* _WORK REQUEST_:
Within the records below is a range that opens at the line with "(** * D3DGLBufferObject: the" and closes at the line with "pointer, [Some a]". Return that range word for word, both ends included, and only that range.
(SUPPLIED ENTRIES Opens)
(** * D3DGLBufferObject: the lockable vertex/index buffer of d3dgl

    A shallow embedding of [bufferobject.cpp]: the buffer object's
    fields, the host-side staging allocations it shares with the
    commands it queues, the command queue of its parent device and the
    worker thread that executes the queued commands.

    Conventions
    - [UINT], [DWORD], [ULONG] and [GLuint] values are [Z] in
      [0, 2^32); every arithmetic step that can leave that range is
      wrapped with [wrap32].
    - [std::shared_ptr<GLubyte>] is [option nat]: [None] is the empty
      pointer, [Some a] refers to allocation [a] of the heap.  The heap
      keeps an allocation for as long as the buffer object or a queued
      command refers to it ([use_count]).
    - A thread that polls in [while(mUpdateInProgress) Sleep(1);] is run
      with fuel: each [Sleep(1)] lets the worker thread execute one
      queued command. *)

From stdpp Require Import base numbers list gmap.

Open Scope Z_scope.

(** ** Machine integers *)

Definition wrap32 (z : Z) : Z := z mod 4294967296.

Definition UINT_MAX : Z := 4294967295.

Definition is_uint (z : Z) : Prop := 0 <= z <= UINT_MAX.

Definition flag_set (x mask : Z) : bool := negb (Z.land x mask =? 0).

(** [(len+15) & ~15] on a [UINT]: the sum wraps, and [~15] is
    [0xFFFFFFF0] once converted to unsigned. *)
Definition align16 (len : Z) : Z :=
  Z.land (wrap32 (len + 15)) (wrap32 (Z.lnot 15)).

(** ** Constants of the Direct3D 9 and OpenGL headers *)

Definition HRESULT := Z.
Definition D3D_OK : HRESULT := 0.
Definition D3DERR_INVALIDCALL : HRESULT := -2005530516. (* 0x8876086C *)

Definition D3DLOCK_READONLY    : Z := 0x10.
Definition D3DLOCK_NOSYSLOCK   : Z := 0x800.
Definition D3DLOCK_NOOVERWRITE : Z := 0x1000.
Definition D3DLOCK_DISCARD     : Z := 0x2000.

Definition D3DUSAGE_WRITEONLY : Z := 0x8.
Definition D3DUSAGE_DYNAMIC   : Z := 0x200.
(SUPPLIED ENTRIES Closes)
(SUPPLIED ENTRIES Opens)
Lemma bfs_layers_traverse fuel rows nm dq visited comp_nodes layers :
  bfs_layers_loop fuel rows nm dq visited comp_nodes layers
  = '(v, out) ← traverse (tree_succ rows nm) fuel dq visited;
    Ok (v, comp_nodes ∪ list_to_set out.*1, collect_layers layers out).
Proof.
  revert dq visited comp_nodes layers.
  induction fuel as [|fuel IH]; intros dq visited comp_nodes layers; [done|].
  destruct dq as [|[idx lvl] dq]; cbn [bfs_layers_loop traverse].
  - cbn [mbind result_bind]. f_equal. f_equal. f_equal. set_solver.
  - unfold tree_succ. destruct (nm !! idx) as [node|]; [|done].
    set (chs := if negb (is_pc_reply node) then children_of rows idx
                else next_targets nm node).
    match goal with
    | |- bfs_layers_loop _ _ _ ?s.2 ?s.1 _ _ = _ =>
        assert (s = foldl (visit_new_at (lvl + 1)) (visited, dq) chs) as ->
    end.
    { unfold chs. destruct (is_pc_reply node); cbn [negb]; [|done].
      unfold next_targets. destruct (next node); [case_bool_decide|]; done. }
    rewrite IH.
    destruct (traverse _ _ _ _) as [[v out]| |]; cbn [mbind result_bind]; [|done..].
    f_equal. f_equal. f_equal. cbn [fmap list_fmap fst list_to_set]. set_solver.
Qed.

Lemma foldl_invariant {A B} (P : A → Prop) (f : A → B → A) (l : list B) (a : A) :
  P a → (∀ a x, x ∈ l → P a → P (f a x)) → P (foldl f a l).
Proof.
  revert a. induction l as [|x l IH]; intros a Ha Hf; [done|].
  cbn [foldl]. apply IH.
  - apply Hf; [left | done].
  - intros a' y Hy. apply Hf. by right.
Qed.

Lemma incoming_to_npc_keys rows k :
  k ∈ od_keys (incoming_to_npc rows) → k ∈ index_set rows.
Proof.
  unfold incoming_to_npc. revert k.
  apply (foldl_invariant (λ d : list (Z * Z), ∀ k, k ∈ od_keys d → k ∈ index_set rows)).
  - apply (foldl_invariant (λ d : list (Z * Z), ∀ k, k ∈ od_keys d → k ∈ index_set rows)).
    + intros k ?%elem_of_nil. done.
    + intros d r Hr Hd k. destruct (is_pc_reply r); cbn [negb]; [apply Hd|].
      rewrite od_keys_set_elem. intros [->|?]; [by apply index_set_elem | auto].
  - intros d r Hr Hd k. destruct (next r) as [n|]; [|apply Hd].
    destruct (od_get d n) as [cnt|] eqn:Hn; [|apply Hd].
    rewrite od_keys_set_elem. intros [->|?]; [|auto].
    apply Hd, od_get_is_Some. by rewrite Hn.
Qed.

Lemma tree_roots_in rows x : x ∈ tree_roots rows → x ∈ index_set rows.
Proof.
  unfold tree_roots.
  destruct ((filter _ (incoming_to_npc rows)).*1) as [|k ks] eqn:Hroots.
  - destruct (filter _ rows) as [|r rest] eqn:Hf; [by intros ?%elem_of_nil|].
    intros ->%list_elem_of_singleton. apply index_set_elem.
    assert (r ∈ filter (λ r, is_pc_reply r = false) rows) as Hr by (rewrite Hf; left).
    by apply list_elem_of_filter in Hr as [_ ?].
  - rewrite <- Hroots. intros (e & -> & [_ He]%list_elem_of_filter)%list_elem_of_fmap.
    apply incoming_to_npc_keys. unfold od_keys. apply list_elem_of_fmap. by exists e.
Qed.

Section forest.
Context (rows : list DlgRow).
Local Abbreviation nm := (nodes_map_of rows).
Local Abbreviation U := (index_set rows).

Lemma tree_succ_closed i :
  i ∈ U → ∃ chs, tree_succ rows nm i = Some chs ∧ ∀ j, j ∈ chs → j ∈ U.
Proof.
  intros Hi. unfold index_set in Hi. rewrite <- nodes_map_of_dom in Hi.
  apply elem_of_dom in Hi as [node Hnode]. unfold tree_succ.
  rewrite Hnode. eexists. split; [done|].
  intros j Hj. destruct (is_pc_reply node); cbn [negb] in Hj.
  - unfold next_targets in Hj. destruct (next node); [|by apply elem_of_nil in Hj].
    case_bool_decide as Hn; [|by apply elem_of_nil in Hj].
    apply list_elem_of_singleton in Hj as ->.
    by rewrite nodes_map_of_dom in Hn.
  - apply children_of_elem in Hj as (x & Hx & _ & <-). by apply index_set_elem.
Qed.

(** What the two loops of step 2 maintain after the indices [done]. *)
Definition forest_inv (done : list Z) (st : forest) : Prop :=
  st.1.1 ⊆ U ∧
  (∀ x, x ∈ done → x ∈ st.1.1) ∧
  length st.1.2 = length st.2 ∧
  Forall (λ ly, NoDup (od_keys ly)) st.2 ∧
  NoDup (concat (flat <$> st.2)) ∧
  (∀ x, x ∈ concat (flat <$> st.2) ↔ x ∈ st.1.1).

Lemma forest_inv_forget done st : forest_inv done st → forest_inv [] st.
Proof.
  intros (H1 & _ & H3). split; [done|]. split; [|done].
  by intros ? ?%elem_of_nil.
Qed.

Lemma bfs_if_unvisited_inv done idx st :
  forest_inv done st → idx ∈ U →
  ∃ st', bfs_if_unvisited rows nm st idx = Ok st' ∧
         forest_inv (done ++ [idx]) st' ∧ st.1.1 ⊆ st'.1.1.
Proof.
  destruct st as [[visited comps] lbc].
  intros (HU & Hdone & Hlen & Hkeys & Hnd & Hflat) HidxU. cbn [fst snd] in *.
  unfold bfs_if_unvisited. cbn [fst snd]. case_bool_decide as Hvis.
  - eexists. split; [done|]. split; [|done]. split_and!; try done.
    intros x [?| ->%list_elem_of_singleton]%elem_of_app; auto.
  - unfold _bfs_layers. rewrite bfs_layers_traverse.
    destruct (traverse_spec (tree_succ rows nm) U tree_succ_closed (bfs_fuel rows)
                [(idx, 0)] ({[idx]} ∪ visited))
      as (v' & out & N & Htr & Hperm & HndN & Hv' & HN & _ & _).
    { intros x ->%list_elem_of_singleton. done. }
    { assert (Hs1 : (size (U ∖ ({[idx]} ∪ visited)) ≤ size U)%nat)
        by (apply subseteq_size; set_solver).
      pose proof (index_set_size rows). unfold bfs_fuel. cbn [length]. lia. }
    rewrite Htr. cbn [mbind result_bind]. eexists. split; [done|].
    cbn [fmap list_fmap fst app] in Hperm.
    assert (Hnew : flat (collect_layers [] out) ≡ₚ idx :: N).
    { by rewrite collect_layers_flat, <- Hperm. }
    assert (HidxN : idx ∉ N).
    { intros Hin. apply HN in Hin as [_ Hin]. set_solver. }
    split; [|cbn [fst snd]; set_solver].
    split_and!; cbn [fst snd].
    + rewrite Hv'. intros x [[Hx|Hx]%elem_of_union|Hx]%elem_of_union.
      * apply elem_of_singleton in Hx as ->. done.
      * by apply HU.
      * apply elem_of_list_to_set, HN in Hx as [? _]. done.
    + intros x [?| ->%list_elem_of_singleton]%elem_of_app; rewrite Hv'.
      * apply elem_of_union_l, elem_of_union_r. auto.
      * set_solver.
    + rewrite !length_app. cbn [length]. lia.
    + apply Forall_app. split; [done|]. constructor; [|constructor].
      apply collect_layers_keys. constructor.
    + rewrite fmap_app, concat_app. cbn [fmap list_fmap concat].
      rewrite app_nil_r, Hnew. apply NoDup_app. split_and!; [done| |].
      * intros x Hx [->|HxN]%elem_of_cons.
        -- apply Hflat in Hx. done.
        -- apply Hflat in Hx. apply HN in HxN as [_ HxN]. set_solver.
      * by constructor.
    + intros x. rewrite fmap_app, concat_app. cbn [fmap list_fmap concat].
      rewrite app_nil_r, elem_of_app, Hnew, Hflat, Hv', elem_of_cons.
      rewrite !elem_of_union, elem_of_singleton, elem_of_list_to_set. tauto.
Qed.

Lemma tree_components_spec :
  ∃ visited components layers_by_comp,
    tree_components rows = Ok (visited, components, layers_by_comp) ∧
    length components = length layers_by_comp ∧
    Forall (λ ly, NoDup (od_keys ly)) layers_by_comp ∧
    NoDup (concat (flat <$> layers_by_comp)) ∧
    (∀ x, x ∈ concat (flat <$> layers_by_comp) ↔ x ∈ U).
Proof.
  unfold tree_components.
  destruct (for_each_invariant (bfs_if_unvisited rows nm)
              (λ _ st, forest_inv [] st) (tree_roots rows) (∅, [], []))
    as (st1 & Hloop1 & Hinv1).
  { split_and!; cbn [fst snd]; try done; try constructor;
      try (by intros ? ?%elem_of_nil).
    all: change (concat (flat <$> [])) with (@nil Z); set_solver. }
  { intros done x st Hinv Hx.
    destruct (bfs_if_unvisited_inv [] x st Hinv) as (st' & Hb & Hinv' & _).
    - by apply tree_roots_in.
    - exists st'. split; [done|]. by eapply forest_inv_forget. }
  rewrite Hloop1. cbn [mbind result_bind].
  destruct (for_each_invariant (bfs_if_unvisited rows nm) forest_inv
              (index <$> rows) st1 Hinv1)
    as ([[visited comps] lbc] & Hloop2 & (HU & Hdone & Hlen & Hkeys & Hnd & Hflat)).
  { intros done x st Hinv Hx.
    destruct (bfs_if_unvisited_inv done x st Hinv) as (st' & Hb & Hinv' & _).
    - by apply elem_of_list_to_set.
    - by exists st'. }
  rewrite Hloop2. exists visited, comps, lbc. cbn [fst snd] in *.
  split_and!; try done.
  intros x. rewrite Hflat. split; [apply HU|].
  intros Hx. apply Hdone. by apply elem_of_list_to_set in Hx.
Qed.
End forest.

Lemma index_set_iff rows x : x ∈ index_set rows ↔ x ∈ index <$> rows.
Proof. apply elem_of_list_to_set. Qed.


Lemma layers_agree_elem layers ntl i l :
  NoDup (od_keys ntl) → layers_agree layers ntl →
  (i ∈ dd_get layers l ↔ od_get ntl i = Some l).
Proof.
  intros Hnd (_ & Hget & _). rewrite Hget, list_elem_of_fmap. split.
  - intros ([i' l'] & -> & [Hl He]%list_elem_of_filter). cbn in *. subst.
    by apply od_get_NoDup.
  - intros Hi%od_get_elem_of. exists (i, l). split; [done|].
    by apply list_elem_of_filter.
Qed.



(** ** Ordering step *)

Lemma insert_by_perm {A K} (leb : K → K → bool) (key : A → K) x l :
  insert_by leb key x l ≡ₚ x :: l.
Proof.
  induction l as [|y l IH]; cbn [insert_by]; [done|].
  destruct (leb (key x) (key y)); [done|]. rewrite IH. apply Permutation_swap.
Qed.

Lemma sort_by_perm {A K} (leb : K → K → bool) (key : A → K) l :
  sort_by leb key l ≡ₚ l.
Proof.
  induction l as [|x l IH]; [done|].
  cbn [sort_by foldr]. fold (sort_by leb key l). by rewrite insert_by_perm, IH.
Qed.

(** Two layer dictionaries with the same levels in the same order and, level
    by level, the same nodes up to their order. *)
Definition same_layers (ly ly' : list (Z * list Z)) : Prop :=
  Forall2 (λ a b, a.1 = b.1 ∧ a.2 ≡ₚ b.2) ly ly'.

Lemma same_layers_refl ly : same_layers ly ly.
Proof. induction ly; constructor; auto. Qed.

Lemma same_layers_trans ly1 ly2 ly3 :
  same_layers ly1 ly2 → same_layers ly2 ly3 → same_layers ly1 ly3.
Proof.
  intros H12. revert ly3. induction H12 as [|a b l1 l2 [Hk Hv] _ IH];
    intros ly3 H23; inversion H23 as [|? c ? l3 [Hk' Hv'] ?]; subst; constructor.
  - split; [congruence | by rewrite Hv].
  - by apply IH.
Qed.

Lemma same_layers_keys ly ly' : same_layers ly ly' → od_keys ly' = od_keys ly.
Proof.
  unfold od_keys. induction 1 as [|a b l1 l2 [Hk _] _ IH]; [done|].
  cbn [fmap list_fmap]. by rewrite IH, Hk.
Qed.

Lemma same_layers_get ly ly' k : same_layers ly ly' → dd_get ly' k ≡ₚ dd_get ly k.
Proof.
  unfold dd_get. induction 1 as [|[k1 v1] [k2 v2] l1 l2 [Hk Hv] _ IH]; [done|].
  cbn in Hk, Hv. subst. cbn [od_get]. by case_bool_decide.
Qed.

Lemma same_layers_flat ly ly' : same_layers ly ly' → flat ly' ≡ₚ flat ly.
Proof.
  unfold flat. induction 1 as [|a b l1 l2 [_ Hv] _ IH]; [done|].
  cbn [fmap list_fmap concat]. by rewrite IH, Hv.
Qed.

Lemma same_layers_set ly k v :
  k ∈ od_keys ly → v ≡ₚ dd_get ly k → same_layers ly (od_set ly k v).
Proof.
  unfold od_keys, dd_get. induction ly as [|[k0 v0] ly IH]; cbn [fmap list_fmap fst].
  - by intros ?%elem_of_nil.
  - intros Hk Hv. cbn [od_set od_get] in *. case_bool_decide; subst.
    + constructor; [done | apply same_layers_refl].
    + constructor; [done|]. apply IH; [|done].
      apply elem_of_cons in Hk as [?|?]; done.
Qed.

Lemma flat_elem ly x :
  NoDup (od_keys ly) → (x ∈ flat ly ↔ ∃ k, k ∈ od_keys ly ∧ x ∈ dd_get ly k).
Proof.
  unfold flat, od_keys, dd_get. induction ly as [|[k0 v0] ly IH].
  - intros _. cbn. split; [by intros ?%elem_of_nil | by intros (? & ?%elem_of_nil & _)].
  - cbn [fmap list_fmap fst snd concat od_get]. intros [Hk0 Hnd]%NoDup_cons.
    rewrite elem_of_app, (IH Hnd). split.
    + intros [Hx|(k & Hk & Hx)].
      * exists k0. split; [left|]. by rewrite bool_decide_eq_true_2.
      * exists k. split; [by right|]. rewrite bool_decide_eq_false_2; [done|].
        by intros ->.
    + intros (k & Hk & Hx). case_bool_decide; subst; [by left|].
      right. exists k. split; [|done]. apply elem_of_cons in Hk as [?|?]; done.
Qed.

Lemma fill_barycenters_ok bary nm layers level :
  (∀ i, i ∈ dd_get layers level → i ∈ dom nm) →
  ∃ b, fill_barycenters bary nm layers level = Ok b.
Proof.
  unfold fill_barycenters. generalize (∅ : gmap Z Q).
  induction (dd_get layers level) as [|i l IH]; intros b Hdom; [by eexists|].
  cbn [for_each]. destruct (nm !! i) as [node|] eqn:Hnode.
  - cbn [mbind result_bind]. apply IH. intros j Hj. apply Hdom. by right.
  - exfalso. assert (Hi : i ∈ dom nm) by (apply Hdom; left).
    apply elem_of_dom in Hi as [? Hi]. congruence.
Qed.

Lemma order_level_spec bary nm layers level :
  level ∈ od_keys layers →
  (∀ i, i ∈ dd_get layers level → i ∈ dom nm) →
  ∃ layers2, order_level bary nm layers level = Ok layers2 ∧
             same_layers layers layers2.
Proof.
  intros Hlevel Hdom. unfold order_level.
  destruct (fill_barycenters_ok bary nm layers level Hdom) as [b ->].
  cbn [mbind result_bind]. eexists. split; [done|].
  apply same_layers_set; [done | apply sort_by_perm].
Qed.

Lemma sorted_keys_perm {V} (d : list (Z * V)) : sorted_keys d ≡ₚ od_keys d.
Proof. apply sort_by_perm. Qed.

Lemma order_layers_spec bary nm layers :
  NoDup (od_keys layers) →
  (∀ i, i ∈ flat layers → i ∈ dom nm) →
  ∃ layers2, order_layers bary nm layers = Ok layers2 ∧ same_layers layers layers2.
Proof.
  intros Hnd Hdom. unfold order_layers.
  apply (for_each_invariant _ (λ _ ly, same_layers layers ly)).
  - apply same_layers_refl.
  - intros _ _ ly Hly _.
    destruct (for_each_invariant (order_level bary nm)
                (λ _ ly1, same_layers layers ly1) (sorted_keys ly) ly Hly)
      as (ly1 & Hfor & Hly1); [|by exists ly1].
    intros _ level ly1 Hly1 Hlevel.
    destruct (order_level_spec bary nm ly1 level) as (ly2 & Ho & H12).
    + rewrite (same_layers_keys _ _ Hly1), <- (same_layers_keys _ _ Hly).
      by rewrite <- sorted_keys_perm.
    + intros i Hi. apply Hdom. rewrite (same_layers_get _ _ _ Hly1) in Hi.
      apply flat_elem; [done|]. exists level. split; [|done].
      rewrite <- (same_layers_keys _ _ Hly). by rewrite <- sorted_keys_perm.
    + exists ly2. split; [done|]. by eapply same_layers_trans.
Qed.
(SUPPLIED ENTRIES Closes)
* _EXPECTED ANSWER_:
(** * D3DGLBufferObject: the lockable vertex/index buffer of d3dgl

    A shallow embedding of [bufferobject.cpp]: the buffer object's
    fields, the host-side staging allocations it shares with the
    commands it queues, the command queue of its parent device and the
    worker thread that executes the queued commands.

    Conventions
    - [UINT], [DWORD], [ULONG] and [GLuint] values are [Z] in
      [0, 2^32); every arithmetic step that can leave that range is
      wrapped with [wrap32].
    - [std::shared_ptr<GLubyte>] is [option nat]: [None] is the empty
      pointer, [Some a] refers to allocation [a] of the heap.  The heap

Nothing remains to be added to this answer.